▸ **ACTION ITEM**
From the entries below, return exactly the lines beginning at the one that contains "Definition of_int (n" and ending at the one that contains "The exception classes", both of them included, and only those lines.

▸ **RECORDS SHOWN**

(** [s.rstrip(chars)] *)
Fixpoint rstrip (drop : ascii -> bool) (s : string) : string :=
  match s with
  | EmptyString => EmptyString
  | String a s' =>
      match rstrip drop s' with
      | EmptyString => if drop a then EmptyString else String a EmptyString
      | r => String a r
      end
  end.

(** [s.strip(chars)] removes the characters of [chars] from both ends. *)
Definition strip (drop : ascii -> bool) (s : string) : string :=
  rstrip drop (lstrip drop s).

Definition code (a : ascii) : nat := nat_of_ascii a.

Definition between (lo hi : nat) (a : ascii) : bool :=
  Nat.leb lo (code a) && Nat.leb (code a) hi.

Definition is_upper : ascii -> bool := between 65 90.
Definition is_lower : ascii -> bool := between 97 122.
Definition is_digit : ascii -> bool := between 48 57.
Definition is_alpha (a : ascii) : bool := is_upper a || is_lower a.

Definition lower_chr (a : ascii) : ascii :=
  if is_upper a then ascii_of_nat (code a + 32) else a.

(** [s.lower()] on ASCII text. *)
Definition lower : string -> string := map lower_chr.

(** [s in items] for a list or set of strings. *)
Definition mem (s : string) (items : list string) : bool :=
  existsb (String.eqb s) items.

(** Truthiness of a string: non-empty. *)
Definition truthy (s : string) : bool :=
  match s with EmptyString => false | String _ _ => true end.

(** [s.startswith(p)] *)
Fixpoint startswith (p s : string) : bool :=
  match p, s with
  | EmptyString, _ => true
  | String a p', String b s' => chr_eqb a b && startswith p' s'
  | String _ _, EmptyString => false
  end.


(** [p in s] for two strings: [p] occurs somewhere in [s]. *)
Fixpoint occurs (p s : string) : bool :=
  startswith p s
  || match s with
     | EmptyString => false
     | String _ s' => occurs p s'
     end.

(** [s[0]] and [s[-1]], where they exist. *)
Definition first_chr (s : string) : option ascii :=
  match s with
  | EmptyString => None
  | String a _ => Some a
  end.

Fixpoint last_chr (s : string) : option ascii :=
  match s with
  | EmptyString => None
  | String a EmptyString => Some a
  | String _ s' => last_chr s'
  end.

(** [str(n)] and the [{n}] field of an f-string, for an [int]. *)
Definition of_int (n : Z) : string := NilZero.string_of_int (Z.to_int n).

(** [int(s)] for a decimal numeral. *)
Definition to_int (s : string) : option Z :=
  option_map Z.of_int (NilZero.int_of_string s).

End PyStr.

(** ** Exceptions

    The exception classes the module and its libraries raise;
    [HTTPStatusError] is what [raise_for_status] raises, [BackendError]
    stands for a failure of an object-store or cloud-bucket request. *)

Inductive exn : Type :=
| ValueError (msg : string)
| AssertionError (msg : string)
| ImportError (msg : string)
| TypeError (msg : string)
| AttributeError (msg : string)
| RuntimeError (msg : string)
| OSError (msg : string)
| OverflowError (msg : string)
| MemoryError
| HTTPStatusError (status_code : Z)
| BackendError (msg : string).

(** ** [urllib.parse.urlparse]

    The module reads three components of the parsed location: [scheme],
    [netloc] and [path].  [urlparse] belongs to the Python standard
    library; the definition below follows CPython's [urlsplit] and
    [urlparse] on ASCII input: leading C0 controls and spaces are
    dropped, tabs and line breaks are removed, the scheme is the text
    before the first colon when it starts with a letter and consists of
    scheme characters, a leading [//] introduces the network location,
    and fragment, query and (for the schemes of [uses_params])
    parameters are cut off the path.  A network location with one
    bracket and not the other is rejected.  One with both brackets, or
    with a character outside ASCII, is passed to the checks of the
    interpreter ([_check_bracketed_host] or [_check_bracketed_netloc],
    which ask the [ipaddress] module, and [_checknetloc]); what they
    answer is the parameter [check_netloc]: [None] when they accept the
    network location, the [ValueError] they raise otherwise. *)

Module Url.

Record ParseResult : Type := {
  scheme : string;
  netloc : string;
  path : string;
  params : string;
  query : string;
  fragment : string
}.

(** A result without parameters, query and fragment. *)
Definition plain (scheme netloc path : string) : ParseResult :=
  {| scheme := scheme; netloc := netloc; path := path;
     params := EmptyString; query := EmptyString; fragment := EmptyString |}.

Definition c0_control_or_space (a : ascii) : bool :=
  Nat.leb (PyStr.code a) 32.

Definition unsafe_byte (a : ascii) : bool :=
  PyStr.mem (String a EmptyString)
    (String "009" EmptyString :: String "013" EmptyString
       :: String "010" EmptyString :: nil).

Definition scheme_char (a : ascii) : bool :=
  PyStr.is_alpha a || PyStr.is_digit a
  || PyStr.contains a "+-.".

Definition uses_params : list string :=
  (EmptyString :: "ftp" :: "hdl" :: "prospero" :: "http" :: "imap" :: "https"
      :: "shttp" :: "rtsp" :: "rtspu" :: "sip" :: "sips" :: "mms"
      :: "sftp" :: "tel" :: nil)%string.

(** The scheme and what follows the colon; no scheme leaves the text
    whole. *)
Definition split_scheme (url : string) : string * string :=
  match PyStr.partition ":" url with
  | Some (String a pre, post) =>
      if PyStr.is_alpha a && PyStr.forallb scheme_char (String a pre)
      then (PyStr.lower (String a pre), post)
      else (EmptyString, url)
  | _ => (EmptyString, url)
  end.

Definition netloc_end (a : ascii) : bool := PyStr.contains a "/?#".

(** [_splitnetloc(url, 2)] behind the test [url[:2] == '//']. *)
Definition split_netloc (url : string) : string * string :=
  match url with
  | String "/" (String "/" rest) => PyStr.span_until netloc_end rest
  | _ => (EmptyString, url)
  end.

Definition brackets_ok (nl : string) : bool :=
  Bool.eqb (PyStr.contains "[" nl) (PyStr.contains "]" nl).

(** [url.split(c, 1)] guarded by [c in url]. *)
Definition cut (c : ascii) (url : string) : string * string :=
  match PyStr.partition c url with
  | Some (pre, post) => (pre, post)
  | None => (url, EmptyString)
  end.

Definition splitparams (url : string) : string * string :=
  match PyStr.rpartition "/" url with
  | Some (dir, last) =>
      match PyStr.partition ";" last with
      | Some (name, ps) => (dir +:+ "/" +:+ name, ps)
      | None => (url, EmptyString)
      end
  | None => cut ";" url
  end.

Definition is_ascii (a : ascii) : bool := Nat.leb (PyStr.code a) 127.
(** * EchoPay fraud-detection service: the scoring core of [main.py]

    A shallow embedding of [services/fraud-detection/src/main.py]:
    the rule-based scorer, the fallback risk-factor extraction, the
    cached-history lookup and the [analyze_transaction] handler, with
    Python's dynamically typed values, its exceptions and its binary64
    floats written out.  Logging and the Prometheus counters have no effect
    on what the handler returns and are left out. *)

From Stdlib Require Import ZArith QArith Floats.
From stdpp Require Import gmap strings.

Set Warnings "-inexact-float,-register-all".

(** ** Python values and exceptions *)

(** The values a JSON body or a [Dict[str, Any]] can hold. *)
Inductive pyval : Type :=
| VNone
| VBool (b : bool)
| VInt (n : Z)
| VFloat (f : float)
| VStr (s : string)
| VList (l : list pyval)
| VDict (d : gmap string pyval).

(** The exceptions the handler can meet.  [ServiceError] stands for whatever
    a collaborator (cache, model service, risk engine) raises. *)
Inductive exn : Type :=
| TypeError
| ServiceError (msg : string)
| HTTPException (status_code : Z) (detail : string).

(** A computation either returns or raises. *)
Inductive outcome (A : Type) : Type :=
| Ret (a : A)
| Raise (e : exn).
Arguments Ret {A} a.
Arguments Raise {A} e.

▸ **EXERCISE OUTPUT**
Definition of_int (n : Z) : string := NilZero.string_of_int (Z.to_int n).

(** [int(s)] for a decimal numeral. *)
Definition to_int (s : string) : option Z :=
  option_map Z.of_int (NilZero.int_of_string s).

End PyStr.

(** ** Exceptions

    The exception classes the module and its libraries raise;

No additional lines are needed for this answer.